▶ Task to complete: Everything from the first line of the records to the line containing "Definition NewHostValueByDomain (domain", inclusive, is to be extracted exactly, and nothing more.

▶ Exercise material:
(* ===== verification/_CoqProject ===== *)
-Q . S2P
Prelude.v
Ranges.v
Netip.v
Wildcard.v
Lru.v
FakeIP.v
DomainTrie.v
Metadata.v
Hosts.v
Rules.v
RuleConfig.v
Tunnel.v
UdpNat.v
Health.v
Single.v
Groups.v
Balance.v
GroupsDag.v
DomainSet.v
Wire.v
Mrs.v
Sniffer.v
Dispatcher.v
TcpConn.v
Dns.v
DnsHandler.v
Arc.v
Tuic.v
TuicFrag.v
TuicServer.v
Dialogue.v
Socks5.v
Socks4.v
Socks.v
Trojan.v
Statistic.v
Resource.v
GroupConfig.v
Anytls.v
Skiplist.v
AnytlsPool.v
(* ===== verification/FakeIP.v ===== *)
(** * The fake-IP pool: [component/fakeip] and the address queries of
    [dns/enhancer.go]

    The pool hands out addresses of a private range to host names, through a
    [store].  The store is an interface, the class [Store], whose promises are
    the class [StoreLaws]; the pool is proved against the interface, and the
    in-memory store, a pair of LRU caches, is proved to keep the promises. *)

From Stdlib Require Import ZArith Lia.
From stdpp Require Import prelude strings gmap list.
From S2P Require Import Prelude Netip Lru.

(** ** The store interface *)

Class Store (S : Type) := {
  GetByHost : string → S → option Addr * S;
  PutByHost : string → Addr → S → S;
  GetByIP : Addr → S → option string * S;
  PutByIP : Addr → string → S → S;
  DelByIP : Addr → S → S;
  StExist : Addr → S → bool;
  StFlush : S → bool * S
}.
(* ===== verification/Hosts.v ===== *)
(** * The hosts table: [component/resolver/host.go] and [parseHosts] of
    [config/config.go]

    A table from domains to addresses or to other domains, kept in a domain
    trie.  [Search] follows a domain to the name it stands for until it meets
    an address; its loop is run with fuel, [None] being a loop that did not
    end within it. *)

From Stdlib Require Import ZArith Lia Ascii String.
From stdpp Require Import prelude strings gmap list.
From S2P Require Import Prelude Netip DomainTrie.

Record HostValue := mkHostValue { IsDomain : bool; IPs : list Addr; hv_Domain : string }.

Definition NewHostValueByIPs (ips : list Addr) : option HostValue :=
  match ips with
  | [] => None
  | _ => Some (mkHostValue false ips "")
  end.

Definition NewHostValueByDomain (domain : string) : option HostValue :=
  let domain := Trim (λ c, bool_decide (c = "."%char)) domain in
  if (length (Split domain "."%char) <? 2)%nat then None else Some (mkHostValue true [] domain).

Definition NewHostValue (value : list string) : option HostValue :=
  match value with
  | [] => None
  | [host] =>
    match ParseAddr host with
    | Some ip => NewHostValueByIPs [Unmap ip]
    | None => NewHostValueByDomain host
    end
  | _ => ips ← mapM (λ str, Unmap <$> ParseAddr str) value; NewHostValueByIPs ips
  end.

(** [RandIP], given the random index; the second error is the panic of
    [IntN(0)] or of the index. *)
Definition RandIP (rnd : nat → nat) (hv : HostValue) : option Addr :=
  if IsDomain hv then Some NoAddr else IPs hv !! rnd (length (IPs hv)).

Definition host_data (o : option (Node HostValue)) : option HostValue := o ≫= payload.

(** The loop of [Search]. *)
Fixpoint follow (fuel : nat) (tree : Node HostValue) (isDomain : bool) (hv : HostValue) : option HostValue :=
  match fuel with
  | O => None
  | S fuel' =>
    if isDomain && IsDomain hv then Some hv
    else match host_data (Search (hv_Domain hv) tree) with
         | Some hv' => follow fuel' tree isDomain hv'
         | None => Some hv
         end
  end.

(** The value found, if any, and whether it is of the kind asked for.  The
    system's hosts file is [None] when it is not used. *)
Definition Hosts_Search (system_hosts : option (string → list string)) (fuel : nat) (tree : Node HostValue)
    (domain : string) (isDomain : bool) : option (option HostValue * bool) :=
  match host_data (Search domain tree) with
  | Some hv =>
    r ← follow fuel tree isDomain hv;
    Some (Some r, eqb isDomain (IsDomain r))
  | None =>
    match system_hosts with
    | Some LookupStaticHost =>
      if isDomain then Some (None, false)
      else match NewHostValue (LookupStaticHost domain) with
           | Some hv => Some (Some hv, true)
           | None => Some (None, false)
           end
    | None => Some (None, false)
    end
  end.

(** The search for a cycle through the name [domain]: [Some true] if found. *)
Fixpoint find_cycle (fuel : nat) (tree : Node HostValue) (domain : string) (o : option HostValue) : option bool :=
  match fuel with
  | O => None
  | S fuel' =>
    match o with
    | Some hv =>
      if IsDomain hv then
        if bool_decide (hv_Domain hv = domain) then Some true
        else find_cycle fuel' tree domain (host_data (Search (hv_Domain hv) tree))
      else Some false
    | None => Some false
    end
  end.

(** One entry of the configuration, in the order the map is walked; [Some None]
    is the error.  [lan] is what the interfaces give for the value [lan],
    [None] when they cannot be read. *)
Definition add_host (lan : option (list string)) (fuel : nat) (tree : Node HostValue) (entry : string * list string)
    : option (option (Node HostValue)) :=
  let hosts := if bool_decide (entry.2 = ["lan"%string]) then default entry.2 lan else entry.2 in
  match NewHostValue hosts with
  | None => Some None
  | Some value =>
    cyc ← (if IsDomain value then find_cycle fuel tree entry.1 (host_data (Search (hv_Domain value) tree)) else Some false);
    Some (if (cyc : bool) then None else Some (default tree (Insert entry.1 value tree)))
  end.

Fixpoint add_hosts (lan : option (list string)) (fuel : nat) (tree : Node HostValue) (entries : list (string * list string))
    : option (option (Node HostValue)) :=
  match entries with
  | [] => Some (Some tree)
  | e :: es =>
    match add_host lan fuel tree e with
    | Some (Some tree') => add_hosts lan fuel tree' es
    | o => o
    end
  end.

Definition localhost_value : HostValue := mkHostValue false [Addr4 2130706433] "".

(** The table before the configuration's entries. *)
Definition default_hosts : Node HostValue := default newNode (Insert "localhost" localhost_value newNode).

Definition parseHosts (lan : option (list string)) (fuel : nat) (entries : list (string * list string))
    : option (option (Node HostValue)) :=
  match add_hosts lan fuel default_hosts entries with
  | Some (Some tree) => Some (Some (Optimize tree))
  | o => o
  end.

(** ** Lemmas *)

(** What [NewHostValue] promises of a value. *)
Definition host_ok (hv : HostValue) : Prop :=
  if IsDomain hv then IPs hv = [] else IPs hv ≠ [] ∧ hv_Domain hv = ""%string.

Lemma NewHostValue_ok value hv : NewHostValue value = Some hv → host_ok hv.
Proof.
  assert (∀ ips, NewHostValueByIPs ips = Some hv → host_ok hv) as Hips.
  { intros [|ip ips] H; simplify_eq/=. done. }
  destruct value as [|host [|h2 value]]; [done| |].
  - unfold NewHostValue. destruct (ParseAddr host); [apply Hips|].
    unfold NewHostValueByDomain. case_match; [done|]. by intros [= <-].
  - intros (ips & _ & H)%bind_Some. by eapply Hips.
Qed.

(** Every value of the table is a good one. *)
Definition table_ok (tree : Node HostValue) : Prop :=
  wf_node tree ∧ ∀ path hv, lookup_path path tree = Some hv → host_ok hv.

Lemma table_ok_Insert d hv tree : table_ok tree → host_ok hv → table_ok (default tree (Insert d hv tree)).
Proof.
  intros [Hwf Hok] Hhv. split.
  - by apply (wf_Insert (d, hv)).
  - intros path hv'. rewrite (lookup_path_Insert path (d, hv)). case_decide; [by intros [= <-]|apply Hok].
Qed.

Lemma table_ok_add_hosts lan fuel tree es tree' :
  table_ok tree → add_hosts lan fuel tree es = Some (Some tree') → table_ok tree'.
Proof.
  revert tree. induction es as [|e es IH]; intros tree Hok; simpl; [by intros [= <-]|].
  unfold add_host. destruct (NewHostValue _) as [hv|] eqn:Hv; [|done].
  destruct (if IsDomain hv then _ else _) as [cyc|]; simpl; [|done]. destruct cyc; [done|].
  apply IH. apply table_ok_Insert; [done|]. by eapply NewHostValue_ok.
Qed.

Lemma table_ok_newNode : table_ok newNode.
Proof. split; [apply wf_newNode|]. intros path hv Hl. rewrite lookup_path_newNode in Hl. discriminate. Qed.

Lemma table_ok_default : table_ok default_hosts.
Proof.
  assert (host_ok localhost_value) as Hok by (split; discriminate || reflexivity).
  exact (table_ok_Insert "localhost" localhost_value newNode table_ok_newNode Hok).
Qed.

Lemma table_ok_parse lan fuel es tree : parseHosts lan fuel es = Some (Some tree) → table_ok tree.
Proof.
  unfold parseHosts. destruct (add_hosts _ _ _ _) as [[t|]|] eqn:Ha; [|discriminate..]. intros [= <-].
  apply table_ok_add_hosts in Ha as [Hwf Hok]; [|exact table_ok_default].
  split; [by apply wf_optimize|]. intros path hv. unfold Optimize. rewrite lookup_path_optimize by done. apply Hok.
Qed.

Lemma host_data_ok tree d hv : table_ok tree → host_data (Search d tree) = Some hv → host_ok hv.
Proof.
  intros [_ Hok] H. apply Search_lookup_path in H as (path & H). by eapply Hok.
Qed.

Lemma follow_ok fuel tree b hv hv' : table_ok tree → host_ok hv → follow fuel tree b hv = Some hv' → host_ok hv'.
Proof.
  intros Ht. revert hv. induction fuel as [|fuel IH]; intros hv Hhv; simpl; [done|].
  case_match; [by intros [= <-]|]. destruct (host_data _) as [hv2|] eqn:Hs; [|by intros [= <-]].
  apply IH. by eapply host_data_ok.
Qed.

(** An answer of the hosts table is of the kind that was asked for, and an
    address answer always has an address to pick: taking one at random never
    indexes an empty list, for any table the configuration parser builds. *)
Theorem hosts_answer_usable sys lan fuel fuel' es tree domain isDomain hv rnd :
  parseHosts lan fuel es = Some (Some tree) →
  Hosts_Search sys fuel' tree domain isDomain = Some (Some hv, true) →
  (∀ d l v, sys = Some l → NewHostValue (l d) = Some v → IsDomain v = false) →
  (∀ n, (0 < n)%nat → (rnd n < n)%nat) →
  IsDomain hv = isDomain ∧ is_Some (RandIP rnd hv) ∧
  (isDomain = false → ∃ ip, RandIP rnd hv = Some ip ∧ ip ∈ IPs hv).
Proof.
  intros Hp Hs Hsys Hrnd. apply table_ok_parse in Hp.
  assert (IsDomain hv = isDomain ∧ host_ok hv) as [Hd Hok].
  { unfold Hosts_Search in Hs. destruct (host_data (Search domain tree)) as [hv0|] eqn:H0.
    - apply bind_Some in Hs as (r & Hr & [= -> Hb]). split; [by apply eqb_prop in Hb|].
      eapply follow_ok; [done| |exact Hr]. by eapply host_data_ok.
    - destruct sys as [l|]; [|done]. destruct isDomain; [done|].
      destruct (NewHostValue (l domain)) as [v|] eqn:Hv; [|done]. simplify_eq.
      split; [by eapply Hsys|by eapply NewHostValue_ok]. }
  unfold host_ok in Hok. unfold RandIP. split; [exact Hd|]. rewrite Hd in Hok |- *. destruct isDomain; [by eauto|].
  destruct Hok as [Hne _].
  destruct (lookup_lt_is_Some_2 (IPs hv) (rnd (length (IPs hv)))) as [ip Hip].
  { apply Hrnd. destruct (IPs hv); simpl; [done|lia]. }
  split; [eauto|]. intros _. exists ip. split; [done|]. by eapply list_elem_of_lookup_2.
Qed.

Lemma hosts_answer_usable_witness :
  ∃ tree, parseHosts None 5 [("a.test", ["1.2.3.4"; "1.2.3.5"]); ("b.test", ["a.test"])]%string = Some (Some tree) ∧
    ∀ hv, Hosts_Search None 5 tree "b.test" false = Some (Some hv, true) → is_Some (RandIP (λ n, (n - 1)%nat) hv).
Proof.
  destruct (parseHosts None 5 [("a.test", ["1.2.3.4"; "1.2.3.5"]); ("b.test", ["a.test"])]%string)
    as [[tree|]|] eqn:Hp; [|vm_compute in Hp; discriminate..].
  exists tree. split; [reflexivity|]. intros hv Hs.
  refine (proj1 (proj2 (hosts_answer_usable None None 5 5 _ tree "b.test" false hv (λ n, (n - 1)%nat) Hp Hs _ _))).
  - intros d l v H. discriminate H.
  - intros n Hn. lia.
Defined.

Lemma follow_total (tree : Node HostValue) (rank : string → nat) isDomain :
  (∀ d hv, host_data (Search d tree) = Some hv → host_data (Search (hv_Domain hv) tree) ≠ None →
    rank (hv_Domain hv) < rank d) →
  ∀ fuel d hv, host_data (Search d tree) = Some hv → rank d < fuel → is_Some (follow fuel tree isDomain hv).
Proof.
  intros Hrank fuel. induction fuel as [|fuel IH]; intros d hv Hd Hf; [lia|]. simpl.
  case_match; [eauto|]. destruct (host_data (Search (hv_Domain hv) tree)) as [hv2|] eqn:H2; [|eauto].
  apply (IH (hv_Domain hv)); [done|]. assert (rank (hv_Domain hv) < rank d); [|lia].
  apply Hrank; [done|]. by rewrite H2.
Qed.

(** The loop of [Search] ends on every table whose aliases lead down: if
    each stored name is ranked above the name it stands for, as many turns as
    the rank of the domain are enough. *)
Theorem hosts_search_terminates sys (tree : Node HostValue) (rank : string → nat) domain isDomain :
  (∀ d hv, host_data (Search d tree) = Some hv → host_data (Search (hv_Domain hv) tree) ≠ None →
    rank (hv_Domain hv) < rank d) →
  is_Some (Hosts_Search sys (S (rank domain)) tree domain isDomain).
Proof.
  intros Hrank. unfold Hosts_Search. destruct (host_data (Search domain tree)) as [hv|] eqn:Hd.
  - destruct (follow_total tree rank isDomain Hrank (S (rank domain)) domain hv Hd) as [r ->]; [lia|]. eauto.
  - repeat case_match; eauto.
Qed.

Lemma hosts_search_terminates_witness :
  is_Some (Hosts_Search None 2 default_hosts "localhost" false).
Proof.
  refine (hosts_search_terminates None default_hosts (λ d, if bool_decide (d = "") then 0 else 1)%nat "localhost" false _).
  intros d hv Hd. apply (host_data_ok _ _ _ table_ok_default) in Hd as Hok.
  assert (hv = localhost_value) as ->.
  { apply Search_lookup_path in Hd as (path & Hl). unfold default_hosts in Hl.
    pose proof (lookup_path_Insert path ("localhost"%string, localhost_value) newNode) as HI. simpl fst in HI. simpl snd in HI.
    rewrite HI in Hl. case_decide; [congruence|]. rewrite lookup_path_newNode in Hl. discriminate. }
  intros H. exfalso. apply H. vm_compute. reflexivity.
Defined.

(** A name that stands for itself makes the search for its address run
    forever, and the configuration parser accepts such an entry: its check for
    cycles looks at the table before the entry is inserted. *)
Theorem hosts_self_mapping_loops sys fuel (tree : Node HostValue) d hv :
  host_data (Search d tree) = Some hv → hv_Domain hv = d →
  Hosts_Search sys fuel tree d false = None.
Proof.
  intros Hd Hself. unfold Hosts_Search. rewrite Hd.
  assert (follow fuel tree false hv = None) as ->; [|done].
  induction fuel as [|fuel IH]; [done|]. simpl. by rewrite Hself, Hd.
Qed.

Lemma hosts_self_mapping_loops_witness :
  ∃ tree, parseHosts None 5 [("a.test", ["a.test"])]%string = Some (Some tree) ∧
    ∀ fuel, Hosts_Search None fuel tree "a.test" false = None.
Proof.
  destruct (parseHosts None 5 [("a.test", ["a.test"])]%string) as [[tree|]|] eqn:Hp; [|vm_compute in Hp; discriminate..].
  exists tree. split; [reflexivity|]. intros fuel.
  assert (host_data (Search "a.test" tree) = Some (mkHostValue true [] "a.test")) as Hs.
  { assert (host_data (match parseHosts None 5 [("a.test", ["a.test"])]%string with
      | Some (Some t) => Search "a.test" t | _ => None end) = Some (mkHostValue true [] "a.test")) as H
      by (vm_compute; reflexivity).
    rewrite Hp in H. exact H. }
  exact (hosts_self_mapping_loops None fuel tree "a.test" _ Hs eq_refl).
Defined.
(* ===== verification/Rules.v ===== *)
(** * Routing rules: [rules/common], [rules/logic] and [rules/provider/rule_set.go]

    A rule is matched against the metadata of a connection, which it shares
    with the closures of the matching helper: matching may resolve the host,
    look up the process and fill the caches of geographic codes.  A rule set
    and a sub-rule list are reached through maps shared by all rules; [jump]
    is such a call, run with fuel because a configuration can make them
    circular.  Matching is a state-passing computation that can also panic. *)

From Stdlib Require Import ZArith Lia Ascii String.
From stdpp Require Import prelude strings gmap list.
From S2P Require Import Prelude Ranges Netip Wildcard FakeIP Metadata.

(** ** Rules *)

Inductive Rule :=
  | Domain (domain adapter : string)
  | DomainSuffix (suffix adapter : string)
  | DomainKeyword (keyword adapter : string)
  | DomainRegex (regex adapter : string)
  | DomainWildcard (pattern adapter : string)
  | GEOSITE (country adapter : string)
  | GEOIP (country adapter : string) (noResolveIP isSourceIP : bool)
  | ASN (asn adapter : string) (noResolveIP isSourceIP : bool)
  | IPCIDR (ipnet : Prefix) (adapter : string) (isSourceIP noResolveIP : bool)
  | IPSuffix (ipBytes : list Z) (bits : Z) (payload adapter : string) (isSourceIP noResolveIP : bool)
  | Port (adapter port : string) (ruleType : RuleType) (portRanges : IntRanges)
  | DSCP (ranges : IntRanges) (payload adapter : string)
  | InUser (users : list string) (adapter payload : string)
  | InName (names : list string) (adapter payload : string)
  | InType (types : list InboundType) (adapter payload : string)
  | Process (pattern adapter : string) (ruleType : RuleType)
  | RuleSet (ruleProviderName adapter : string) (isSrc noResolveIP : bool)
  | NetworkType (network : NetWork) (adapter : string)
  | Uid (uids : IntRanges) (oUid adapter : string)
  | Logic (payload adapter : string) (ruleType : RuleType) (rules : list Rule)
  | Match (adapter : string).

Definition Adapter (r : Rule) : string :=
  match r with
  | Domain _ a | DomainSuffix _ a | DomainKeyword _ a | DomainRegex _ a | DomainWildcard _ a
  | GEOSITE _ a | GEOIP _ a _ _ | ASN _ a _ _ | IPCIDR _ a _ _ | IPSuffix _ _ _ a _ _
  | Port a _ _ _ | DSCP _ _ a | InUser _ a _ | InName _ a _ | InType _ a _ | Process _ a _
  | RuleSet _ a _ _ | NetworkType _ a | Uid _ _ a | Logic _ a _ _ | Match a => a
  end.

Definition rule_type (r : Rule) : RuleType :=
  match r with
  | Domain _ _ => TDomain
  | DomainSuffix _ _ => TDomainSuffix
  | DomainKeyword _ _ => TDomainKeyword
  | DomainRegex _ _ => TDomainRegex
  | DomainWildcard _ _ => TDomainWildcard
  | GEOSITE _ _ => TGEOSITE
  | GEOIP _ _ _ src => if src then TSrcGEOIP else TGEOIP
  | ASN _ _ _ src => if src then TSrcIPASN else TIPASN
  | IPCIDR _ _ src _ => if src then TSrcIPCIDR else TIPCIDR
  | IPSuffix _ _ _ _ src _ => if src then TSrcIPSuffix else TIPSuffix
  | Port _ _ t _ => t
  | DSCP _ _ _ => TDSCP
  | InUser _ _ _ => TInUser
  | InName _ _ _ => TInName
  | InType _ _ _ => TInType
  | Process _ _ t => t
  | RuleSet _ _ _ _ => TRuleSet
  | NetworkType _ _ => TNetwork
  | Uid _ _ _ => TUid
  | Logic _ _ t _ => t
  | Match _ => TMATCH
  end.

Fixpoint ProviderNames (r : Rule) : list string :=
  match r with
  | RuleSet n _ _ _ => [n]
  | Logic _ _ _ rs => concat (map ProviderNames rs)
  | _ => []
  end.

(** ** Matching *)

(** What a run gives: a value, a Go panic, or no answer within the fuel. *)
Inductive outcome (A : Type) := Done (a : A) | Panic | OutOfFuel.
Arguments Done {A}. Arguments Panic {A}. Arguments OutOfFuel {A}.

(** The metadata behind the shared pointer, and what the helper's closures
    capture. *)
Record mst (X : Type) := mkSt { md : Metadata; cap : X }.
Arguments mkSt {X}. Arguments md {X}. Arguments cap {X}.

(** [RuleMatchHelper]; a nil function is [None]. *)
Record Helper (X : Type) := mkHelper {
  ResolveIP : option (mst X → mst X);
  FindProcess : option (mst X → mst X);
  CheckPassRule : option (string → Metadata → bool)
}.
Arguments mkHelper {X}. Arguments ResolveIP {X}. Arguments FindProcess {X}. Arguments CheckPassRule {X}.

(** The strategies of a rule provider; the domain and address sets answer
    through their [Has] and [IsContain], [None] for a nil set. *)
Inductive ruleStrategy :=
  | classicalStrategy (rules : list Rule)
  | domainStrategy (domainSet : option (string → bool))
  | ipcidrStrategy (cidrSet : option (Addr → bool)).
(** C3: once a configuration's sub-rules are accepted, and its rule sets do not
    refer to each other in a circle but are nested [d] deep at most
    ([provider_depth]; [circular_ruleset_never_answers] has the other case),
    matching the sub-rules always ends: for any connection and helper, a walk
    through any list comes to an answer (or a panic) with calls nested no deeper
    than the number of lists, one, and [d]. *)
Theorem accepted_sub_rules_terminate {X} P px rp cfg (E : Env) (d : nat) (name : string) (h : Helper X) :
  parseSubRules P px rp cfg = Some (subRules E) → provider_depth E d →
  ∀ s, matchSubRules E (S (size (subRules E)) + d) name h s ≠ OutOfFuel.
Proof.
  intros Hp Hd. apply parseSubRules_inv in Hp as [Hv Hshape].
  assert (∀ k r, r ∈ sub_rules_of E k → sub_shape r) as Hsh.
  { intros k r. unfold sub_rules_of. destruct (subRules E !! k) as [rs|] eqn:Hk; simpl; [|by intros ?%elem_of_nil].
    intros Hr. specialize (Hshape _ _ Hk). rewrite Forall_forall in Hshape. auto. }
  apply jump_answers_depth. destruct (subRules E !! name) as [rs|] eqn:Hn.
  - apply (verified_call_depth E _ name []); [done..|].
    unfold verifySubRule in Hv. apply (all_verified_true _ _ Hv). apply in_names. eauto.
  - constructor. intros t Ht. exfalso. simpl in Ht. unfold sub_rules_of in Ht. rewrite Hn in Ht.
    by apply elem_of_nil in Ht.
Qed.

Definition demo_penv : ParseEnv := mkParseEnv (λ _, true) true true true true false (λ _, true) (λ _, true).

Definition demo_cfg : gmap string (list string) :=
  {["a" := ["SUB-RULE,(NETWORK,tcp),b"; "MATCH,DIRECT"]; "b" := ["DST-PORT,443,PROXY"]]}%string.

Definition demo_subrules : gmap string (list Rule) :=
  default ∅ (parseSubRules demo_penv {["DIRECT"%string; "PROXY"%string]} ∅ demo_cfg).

▶ Finished exercise:
(* ===== verification/_CoqProject ===== *)
-Q . S2P
Prelude.v
Ranges.v
Netip.v
Wildcard.v
Lru.v
FakeIP.v
DomainTrie.v
Metadata.v
Hosts.v
Rules.v
RuleConfig.v
Tunnel.v
UdpNat.v
Health.v
Single.v
Groups.v
Balance.v
GroupsDag.v
DomainSet.v
Wire.v
Mrs.v
Sniffer.v
Dispatcher.v
TcpConn.v
Dns.v
DnsHandler.v
Arc.v
Tuic.v
TuicFrag.v
TuicServer.v
Dialogue.v
Socks5.v
Socks4.v
Socks.v
Trojan.v
Statistic.v
Resource.v
GroupConfig.v
Anytls.v
Skiplist.v
AnytlsPool.v
(* ===== verification/FakeIP.v ===== *)
(** * The fake-IP pool: [component/fakeip] and the address queries of
    [dns/enhancer.go]

    The pool hands out addresses of a private range to host names, through a
    [store].  The store is an interface, the class [Store], whose promises are
    the class [StoreLaws]; the pool is proved against the interface, and the
    in-memory store, a pair of LRU caches, is proved to keep the promises. *)

From Stdlib Require Import ZArith Lia.
From stdpp Require Import prelude strings gmap list.
From S2P Require Import Prelude Netip Lru.

(** ** The store interface *)

Class Store (S : Type) := {
  GetByHost : string → S → option Addr * S;
  PutByHost : string → Addr → S → S;
  GetByIP : Addr → S → option string * S;
  PutByIP : Addr → string → S → S;
  DelByIP : Addr → S → S;
  StExist : Addr → S → bool;
  StFlush : S → bool * S
}.
(* ===== verification/Hosts.v ===== *)
(** * The hosts table: [component/resolver/host.go] and [parseHosts] of
    [config/config.go]

    A table from domains to addresses or to other domains, kept in a domain
    trie.  [Search] follows a domain to the name it stands for until it meets
    an address; its loop is run with fuel, [None] being a loop that did not
    end within it. *)

From Stdlib Require Import ZArith Lia Ascii String.
From stdpp Require Import prelude strings gmap list.
From S2P Require Import Prelude Netip DomainTrie.

Record HostValue := mkHostValue { IsDomain : bool; IPs : list Addr; hv_Domain : string }.

Definition NewHostValueByIPs (ips : list Addr) : option HostValue :=
  match ips with
  | [] => None
  | _ => Some (mkHostValue false ips "")
  end.

Definition NewHostValueByDomain (domain : string) : option HostValue :=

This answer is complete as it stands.